● **Listed entries**:
━━━━━━━━━━━━━━━━━━━━
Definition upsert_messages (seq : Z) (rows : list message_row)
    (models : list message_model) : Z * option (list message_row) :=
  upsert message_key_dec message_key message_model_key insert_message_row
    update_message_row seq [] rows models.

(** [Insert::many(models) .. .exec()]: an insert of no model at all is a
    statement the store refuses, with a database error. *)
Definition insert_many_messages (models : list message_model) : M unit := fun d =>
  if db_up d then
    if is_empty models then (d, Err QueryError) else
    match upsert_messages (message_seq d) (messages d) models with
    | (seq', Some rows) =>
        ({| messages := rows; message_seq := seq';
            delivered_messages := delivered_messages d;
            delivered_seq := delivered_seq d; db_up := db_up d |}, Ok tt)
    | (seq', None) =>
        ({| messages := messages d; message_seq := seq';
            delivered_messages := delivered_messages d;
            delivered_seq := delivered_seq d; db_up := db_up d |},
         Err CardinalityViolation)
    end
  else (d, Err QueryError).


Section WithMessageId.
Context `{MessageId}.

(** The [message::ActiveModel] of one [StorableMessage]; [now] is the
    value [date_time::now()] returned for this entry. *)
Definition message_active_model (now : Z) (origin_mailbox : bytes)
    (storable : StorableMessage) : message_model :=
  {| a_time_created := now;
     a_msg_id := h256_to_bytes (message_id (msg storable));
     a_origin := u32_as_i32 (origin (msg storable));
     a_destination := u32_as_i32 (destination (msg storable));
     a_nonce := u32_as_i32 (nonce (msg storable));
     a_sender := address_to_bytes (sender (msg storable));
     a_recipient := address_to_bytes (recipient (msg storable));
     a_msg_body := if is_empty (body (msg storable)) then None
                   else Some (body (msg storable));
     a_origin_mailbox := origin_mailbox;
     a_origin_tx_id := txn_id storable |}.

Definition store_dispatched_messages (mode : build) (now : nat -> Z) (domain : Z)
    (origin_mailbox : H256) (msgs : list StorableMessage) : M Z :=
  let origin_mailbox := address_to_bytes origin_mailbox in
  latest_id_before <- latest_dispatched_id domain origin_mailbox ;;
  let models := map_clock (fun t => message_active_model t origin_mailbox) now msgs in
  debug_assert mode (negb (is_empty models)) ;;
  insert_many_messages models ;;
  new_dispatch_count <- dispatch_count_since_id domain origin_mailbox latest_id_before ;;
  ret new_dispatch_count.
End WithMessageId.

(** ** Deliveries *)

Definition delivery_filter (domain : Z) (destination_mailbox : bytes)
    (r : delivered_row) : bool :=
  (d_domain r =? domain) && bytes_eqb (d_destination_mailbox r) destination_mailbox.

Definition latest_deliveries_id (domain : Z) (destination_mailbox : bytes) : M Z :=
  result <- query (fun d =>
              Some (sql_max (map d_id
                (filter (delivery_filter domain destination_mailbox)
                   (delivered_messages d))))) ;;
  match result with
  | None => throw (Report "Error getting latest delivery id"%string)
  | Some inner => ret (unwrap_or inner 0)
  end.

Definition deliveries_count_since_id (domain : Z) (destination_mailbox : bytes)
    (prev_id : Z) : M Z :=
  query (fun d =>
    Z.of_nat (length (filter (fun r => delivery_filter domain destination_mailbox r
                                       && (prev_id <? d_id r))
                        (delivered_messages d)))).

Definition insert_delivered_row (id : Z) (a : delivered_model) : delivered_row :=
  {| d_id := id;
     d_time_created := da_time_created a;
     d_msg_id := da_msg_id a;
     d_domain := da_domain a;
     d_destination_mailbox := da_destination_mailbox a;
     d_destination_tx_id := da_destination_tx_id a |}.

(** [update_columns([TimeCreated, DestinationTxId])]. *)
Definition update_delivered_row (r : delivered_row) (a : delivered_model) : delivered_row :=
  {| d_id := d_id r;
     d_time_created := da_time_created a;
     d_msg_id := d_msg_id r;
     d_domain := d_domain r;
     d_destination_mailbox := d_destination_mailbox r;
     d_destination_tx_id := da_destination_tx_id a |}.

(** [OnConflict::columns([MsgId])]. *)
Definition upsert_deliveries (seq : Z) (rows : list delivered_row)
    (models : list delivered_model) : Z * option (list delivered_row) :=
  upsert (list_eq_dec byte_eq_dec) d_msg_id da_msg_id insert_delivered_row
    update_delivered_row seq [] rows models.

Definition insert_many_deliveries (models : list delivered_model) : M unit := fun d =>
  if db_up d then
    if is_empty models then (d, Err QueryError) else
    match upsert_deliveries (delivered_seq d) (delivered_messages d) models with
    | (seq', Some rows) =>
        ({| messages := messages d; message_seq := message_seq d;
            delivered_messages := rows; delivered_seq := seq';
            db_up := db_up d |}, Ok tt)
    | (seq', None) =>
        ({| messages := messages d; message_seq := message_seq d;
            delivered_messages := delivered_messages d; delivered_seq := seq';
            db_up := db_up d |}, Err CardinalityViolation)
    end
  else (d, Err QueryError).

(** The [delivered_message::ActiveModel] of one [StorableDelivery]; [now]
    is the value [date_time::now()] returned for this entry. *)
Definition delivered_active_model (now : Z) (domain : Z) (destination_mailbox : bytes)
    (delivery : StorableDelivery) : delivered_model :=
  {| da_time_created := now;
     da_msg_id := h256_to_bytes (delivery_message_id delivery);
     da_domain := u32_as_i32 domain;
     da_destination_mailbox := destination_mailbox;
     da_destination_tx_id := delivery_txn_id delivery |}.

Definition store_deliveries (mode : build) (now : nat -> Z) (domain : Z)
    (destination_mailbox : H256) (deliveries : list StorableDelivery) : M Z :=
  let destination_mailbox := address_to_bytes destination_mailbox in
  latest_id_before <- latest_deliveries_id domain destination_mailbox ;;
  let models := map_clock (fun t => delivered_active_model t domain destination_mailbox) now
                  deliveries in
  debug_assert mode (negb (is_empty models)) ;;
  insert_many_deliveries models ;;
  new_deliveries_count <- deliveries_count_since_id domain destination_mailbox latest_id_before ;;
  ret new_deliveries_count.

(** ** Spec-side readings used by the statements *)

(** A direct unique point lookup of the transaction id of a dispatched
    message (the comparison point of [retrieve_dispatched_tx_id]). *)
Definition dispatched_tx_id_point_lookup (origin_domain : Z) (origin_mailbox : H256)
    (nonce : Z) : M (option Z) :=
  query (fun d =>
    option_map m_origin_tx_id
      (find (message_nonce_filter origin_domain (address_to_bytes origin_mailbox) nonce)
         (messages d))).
━━━━━━━━━━━━━━━━━━━━
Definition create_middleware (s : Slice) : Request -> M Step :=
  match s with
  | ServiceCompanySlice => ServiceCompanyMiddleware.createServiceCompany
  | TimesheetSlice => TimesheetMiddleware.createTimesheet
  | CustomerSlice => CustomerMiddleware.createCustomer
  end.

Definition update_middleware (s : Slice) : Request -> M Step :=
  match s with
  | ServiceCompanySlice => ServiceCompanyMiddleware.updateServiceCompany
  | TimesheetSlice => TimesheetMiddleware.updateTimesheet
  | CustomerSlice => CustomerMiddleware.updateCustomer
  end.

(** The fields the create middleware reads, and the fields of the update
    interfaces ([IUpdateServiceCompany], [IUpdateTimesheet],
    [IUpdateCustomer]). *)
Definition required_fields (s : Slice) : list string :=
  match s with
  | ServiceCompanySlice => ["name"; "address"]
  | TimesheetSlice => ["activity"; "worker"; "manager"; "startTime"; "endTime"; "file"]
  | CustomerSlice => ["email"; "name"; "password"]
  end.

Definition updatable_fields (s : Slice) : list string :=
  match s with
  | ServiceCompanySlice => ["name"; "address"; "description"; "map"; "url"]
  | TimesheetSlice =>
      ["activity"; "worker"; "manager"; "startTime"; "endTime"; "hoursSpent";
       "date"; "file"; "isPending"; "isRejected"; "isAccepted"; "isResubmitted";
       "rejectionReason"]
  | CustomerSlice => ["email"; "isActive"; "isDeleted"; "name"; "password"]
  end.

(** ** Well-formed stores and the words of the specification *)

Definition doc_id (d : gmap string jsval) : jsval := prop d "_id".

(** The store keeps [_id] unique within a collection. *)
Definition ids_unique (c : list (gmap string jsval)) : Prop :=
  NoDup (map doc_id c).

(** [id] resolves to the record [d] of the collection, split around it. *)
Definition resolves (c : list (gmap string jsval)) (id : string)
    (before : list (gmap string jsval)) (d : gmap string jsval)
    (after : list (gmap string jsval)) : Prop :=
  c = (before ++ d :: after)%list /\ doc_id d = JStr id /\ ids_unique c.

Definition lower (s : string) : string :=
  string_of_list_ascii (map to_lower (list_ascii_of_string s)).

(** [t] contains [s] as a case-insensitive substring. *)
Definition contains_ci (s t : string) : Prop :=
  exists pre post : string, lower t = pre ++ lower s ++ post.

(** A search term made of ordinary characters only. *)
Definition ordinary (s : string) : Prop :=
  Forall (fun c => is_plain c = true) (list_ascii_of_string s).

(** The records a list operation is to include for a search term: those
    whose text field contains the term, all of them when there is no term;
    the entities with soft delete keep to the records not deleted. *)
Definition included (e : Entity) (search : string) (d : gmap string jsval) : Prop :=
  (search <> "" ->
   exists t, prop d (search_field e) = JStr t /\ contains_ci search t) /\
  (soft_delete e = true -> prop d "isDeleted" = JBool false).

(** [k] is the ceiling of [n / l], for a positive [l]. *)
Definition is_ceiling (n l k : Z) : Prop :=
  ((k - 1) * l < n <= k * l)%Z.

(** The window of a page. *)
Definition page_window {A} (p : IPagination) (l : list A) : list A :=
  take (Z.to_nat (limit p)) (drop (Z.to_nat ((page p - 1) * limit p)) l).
━━━━━━━━━━━━━━━━━━━━
● **Task brief**: Working from the material above, restate word for word the lines between the line with "Definition upsert_messages (seq" and the line with "a_nonce := u32_as_i32", both included, and only those.

● **Answer to the exercise**:
Definition upsert_messages (seq : Z) (rows : list message_row)
    (models : list message_model) : Z * option (list message_row) :=
  upsert message_key_dec message_key message_model_key insert_message_row
    update_message_row seq [] rows models.

(** [Insert::many(models) .. .exec()]: an insert of no model at all is a
    statement the store refuses, with a database error. *)
Definition insert_many_messages (models : list message_model) : M unit := fun d =>
  if db_up d then
    if is_empty models then (d, Err QueryError) else
    match upsert_messages (message_seq d) (messages d) models with
    | (seq', Some rows) =>
        ({| messages := rows; message_seq := seq';
            delivered_messages := delivered_messages d;
            delivered_seq := delivered_seq d; db_up := db_up d |}, Ok tt)
    | (seq', None) =>
        ({| messages := messages d; message_seq := seq';
            delivered_messages := delivered_messages d;
            delivered_seq := delivered_seq d; db_up := db_up d |},
         Err CardinalityViolation)
    end
  else (d, Err QueryError).


Section WithMessageId.
Context `{MessageId}.

(** The [message::ActiveModel] of one [StorableMessage]; [now] is the
    value [date_time::now()] returned for this entry. *)
Definition message_active_model (now : Z) (origin_mailbox : bytes)
    (storable : StorableMessage) : message_model :=
  {| a_time_created := now;
     a_msg_id := h256_to_bytes (message_id (msg storable));
     a_origin := u32_as_i32 (origin (msg storable));
     a_destination := u32_as_i32 (destination (msg storable));
     a_nonce := u32_as_i32 (nonce (msg storable));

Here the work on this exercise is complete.